As with any new C code, especially code operating on potentially untrusted user
input, there are risks of memory safety issues. The author plans on
contributing integration with libfuzzer to enable fuzzing the ``_zstd`` code
and ensure it is robust. Furthermore, there are a number of tests that exercise
the compression and decompression routines. These tests pass without error when
compiled with AddressSanitizer.

Taking on a new dependency also always has security risks, but the ``zstd``
library is mature, fuzzed on each commit, and `participates in Meta's bug bounty
program <https://github.com/facebook/zstd/blob/dev/SECURITY.md>`_.

How to Teach This
=================

Documentation for the new module is in the reference implementation branch. The
documentation for other modules will be updated to discuss the deprecation of
their existing import names, and how to migrate.

Reference Implementation
========================

The `reference implementation <https://github.com/emmatyping/cpython/tree/zstd>`_
contains the ``_zstd`` C code, the ``compression.zstd`` code, modifications to
``tarfile``, ``shutil``, and ``zipfile``, and tests for each new API and
integration added.
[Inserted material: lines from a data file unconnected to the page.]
(** One [append] of an element that stands in a parsed fragment: it goes,
    as it is, after the packages moved so far. *)
Lemma append_fresh_run v K G N lg :
  (forall u, In u (forest_uids (K ++ G)) -> 12 <= u) ->
  In v (forest_uids G) ->
  ~ In v (forest_uids K) ->
  exists sub G',
    append 7 v (mk_store N (F K :: G) lg) =
      (inr tt, mk_store N (F (K ++ [sub]) :: G') lg)
    /\ In sub (flat_map subtree G)
    /\ uid_of sub = v.
Proof.
  intros Hlow HinG HK.
  assert (Hv : 12 <= v).
  { apply Hlow. rewrite forest_uids_app. apply in_or_app. right. exact HinG. }
  pose proof (merge_frame_frame project_name ecu_name) as HF.
  unfold append. cbn [docs next_uid logged].
  rewrite extract_forest_cons.
  replace (uid_of (F K) =? v)%nat with false
    by (symmetry; apply Nat.eqb_neq; cbn; lia).
  rewrite merge_frame_extract by exact Hv.
  destruct (extract_forest v K) as [[sub K1]|] eqn:EK.
  { exfalso. apply HK.
    destruct (extract_forest_ok v K sub K1 EK) as (Hu & Hp & _).
    apply (labels_perm_uids ([sub] ++ K1) K v).
    - rewrite labels_app. apply Permutation_sym. exact Hp.
    - rewrite forest_uids_app. apply in_or_app. left.
      rewrite <- Hu. apply in_forest_uids_top. left. reflexivity. }
  destruct (extract_forest v G) as [[sub G1]|] eqn:EG;
    [|exfalso; exact (extract_forest_found v G HinG EG)].
  destruct (extract_forest_ok v G sub G1 EG) as (Hu & Hp & _).
  exists sub, G1. split; [|split; [exact (extract_forest_sub v G sub G1 EG)
                                  | exact Hu]].
  assert (HpA : Permutation (labels ((K ++ [sub]) ++ G1)) (labels (K ++ G))).
  { rewrite !labels_app, Hp, <- app_assoc. reflexivity. }
  cbn [map]. f_equal. f_equal.
  rewrite (frame_add_focus _ _ _ HF).
  - rewrite add_child_fresh_forest; [reflexivity|].
    intros H7. assert (12 <= 7); [|lia]. apply Hlow.
    apply (labels_perm_uids _ _ _ HpA).
    rewrite !forest_uids_app. apply in_or_app. right. exact H7.
  - intros H7. assert (12 <= 7); [|lia]. apply Hlow.
    rewrite forest_uids_app. apply in_or_app. left. exact H7.
Qed.
(** * LogFlux C SDK: entry model, wire encoder, transport and client facade

    A shallow embedding of [logflux_client.c] / [logflux_client.h].

    The C program works on heap-allocated structs and strings, on sockets
    and on a few files.  It is modelled here as a state-and-fault monad over
    a [world]: a heap of blocks indexed by locations, a scripted allocator
    (so that every [malloc]/[calloc]/[realloc]/[strdup] may fail), scripted
    results for the socket calls, the trace of I/O performed, and the
    read-only environment (environment variables, files, clock).

    A run that leaves defined C behaviour (a read through a dangling or null
    pointer, a write past the end of a buffer, a double free) ends in
    [Fault]. *)

From stdpp Require Import gmap strings list fin_maps pretty.
From Stdlib Require Import ZArith Ascii Lia.
(** * Resume relevance check: the matching engine

    A shallow embedding of the matching core of the repository
    ([backend/app/utils/text_preprocessor.py],
    [backend/app/services/matching_service.py],
    [backend/app/services/embedding_service.py], [backend/app/config.py]),
    of the document parser ([backend/app/utils/document_parser.py]) and of
    the upload checks of [backend/app/main.py], and the properties of its
    specification.

    Conventions of the embedding.
    - A Python [str] is a [string]; the text functions work on its
      characters ([list ascii]).  The model reads ASCII text: the classes
      [\w], [\s], [\d] and [str.lower] are the ASCII ones, so what is
      proved of the normalised text is proved for ASCII input.
    - Scores are Python floats.  The scoring code is embedded over exact
      rationals ([Q]), so a score of the model and the binary64 number that
      the code computes may differ in the last digits.  The similarity of
      the embedding service, where IEEE arithmetic decides the outcome of
      the degenerate division, is embedded over binary64 floats
      ([PrimFloat]); numpy computes it in the precision of the model's
      vectors.
    - A Python [set] is a [gset], a [dict] is a [gmap]; [list(s)] of a set
      [s] is [elements s]: the elements are those of the code, their order
      is the model's (Python's depends on hashing).
    - Collaborators that live outside the repository (spaCy, fuzzywuzzy's
      scorer, the sentence-transformer model, the AI services) are fields of
      interface records. *)

From Stdlib Require Import QArith Qminmax Qround Lqa ZArith Ascii String List Sorted.
From Stdlib Require Import PrimFloat SpecFloat FloatOps FloatAxioms.
From stdpp Require Import gmap strings list.
(** [startDrawing]: [setIsDrawing(true)], then [setMousePath([point])],
    which gives [ChallengeSystem] a new array and so another render. *)
Definition startDrawing (point : Point) (d : Canvas) : Canvas :=
  remount {| mousePath := [point]; isDrawing := true |}.

(** [draw]: nothing unless [isDrawing]; else the point joins the path,
    with another render of [ChallengeSystem]. *)
Definition draw (point : Point) (d : Canvas) : Canvas :=
  if negb (isDrawing d) then d
  else remount {| mousePath := (mousePath d ++ [point])%list;
                  isDrawing := isDrawing d |}.

(** The response [stopDrawing] sends, if any: [mousePath] is the path
    drawn so far. *)
Definition stopDrawing (c : Server.Challenge) (isDrawing : bool)
    (mousePath : list Point) (completionTime : float)
    : option ChallengeResponse :=
  if isDrawing && (20 <? List.length mousePath)%nat then
    Some {| challengeId := Server.challengeId c;
            response := {| mousePattern := Some mousePath;
                           answer_sequence := None;
                           text := None;
                           correct := None |};
            completionTime := completionTime |}
  else None.
(** * Verification of [run_yolo_model2.py]

    A shallow embedding of the batch driver [run_yolo_inference] and of the
    per-image export it performs (ledger rows, label file, crops, annotated
    image), followed by the properties of the specification.

    The external collaborators of the script are parameters of the model:
    floating-point arithmetic and formatting ([FloatOps]), the detector
    ([Model]), image decoding and encoding and the faults of the file
    operations ([Env]). *)

From Stdlib Require Import ZArith Ascii String List Lia SpecFloat.
From stdpp Require Import base tactics option list sorting strings pretty gmap.

Local Open Scope string_scope.
Local Open Scope list_scope.
Local Open Scope Z_scope.

(** ** Python values that the script handles *)

(** Python [float]s.  The script only adds, subtracts and divides them,
    converts integers to them, truncates them and formats them. *)
Class FloatOps := {
  float : Type;
  fadd : float → float → float;
  fsub : float → float → float;
  fdiv : float → float → float;
  float_of_int : Z → float;          (* the implicit int -> float conversion *)
  int_of_float : float → option Z;   (* [int(x)]: [None] when it raises *)
  tensor_int : float → Z;            (* [tensor.int()]: truncation, total *)
  format_f : nat → float → string;   (* [f"{x:.Nf}"] *)
}.

(** ** Paths ([pathlib.Path]) as their sequence of parts *)

Abbreviation Path := (list string).

Definition path_div (p : Path) (s : string) : Path := p ++ [s].
Infix "//" := path_div (at level 40, left associativity).

Definition path_name (p : Path) : string := List.last p "".
Definition path_parent (p : Path) : Path := List.removelast p.
Definition path_str (p : Path) : string := String.concat "/" p.
(** A string that starts with an element has a prefix that starts with
    an element and goes on with a separator when the elements agree and
    the rest has the rest of the prefix. *)
Lemma prefix_element x : forall y s t,
  Spec.noSlash x = true -> Spec.noSlash y = true ->
  Spec.slashOrEmpty s = true -> Strings.HasPrefix t "/" = true ->
  Strings.HasPrefix (x +:+ s) (y +:+ t) = String.eqb x y && Strings.HasPrefix s t.
Proof.
  induction x as [|a x IH]; intros [|b y] s t Hx Hy Hs Ht;
    rewrite ?append_cons, ?append_nil_l.
  - reflexivity.
  - simpl in Hy. apply andb_true_iff in Hy as [Hb _]. apply negb_true_iff in Hb.
    destruct s as [|c s]; [reflexivity|]. simpl in Hs. apply Ascii.eqb_eq in Hs. subst c.
    cbn [Strings.HasPrefix]. rewrite Ascii.eqb_sym, Hb. reflexivity.
  - simpl in Hx. apply andb_true_iff in Hx as [Ha _]. apply negb_true_iff in Ha.
    destruct t as [|c t]; [discriminate|]. cbn [Strings.HasPrefix] in Ht.
    destruct (Ascii.eqb c "/") eqn:Hc; [|discriminate].
    apply Ascii.eqb_eq in Hc. subst c. cbn [Strings.HasPrefix String.eqb].
    rewrite Ha. reflexivity.
  - simpl in Hx, Hy. apply andb_true_iff in Hx as [_ Hx]. apply andb_true_iff in Hy as [_ Hy].
    cbn [Strings.HasPrefix String.eqb].
    rewrite (IH y s t) by assumption.
    destruct (Ascii.eqb a b); reflexivity.
Qed.

Lemma HasPrefix_tail_slash cs : Strings.HasPrefix (Spec.tail cs +:+ "/") "/" = true.
Proof.
  destruct cs as [|c cs]; [reflexivity|].
  unfold Spec.tail. rewrite append_assoc. apply HasPrefix_slash.
Qed.

Lemma tail_cons c cs : Spec.tail (c :: cs) = "/" +:+ (c +:+ Spec.tail cs).
Proof. unfold Spec.tail at 1. now rewrite concat_cons. Qed.

(** On the canonical forms, the test of [ContainsPath] is the test on
    the elements. *)
Lemma under_tail b : forall a,
  Forall (fun c => Spec.noSlash c = true) a -> Forall (fun c => Spec.noSlash c = true) b ->
  String.eqb (Spec.tail a) (Spec.tail b) || Strings.HasPrefix (Spec.tail a) (Spec.tail b +:+ "/")
  = Spec.under a b.
Proof.
  induction b as [|y b IH]; intros a Ha Hb.
  - destruct a as [|x a]; [reflexivity|].
    rewrite tail_cons, append_cons, append_nil_l. cbn [Spec.tail].
    rewrite append_nil_l. cbn [String.eqb Strings.HasPrefix orb].
    rewrite Ascii.eqb_refl. apply HasPrefix_nil.
  - destruct a as [|x a]; [reflexivity|].
    inversion Ha; subst. inversion Hb; subst.
    rewrite !tail_cons, !append_cons, !append_nil_l.
    cbn [String.eqb Strings.HasPrefix].
    rewrite Ascii.eqb_refl. cbn [andb]. rewrite append_assoc.
    rewrite eqb_element by (try assumption; apply slashOrEmpty_tail).
    rewrite prefix_element; try assumption; try apply slashOrEmpty_tail.
    2:{ apply HasPrefix_tail_slash. }
    rewrite <- andb_orb_distrib_r, IH by assumption.
    cbn [Spec.under]. now rewrite String.eqb_sym.
Qed.


Lemma rootedForm_tail cs : cs <> [] -> Spec.rootedForm cs = Spec.tail cs.
Proof. destruct cs; [congruence | reflexivity]. Qed.

Lemma proper_nonempty c : Spec.proper c = true -> exists a c', c = String a c'.
Proof. destruct c as [|a c']; [discriminate | eauto]. Qed.

(** The test of [ContainsPath] on two canonical forms, the second of
    which is not the root. *)
Lemma rooted_test ct cs :
  Forall (fun c => Spec.proper c = true) ct -> Forall (fun c => Spec.proper c = true) cs ->
  cs <> [] ->
  String.eqb (Spec.rootedForm ct) (Spec.rootedForm cs)
  || Strings.HasPrefix (Spec.rootedForm ct) (Spec.rootedForm cs +:+ "/")
  = Spec.under ct cs.
Proof.
  intros Hct Hcs Hne. rewrite (rootedForm_tail cs Hne).
  destruct ct as [|x ct].
  - destruct cs as [|c cs]; [congruence|]. inversion Hcs; subst.
    destruct (proper_nonempty c) as (a & c' & ->); [assumption|].
    unfold Spec.rootedForm. rewrite tail_cons, !append_cons, !append_nil_l.
    reflexivity.
  - rewrite rootedForm_tail by discriminate.
    apply under_tail; (eapply Forall_impl; [eassumption|]); intros c; apply proper_noSlash.
Qed.

(** With an absolute working directory, [filepath.Abs] gives the
    canonical form of a rooted path. *)
Lemma Abs_rooted getwd path a :
  (forall wd, getwd = inl wd -> Strings.HasPrefix wd "/" = true) ->
  Filepath.Abs getwd path = inl a ->
  exists cs, Forall (fun c => Spec.proper c = true) cs /\ a = Spec.rootedForm cs.
Proof.
  intros Hwd. unfold Filepath.Abs, Filepath.IsAbs.
  destruct (Strings.HasPrefix path "/") eqn:Hroot.
  - intros [= <-]. exists (Filepath.components path).
    split; [apply components_proper, Hroot | apply Clean_rooted, Hroot].
  - destruct getwd as [wd|e]; [|discriminate]. intros [= <-].
    specialize (Hwd wd eq_refl).
    destruct wd as [|w wd]; [discriminate|].
    cbn [Filepath.Join String.eqb Filepath.join_with String.concat].
    assert (Hr : Strings.HasPrefix (String w wd +:+ "/" +:+ path) "/" = true).
    { rewrite append_cons. cbn [Strings.HasPrefix] in *.
      destruct (Ascii.eqb w "/"); [apply HasPrefix_nil | discriminate]. }
    exists (Filepath.components (String w wd +:+ "/" +:+ path)).
    split; [apply components_proper, Hr | apply Clean_rooted, Hr].
Qed.

(** For ignore entries whose canonical form is not the root, and with
    an absolute working directory, [ContainsPath] decides what the
    specification says: the canonical target is, or lies below, the
    canonical form of an entry. *)
Proposition ContainsPath_below_root env targetPath ignorePaths :
  (forall wd, Getwd env = inl wd -> Strings.HasPrefix wd "/" = true) ->
  (forall entry,
     entry ∈ ignorePaths ->
     Filepath.Abs (Getwd env) (Utils.ExpandPath env entry) <> inl "/") ->
  Utils.ContainsPath env targetPath ignorePaths = Spec.ignored env targetPath ignorePaths.
Proof.
  intros Hwd Hroot. unfold Utils.ContainsPath, Spec.ignored.
  destruct (Filepath.Abs (Getwd env) targetPath) as [target|e] eqn:Htarget; [|reflexivity].
  destruct (Abs_rooted _ _ _ Hwd Htarget) as (ct & Hct & ->).
  rewrite (components_rootedForm ct Hct).
  induction ignorePaths as [|entry rest IH]; [reflexivity|].
  cbn [existsb Utils.containsLoop].
  destruct (Filepath.Abs (Getwd env) (Utils.ExpandPath env entry)) as [ancestor|e] eqn:Habs.
  - destruct (Abs_rooted _ _ _ Hwd Habs) as (cs & Hcs & ->).
    assert (Hne : cs <> []).
    { intros ->. apply (Hroot entry); [apply list_elem_of_here|]. rewrite Habs. reflexivity. }
    rewrite !Clean_rootedForm by assumption.
    unfold Filepath.Separator.
    rewrite rooted_test by assumption.
    rewrite !components_rootedForm by assumption.
    destruct (Spec.under ct cs); [reflexivity|]. cbn [orb].
    apply IH. intros entry' Hin. apply Hroot, list_elem_of_further, Hin.
  - cbn [orb]. apply IH. intros entry' Hin. apply Hroot, list_elem_of_further, Hin.
Qed.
It also contains the re-exports of other compression
modules. Deprecations for the existing import names will be added once a
decision is reached regarding the open issues.

Rejected Ideas
==============

Name the module ``libzstd`` and do not make a new ``compression`` namespace
---------------------------------------------------------------------------

One option instead of making a new ``compression`` namespace would be to find
a different name, such as ``libzstd``, as the import name. However, the issue
of existing import names is likely to persist for future compression formats
added to the standard library. LZ4, a common high speed compression format,
has `a package on PyPI <https://pypi.org/project/lz4/>`_, ``lz4``, with the
import name ``lz4``. Instead of solving this issue for each compression format,
it is better to solve it once and for all by using the already-claimed
``compression`` namespace.

Copyright
=========

This document is placed in the public domain or under the
CC0-1.0-Universal license, whichever is more permissive.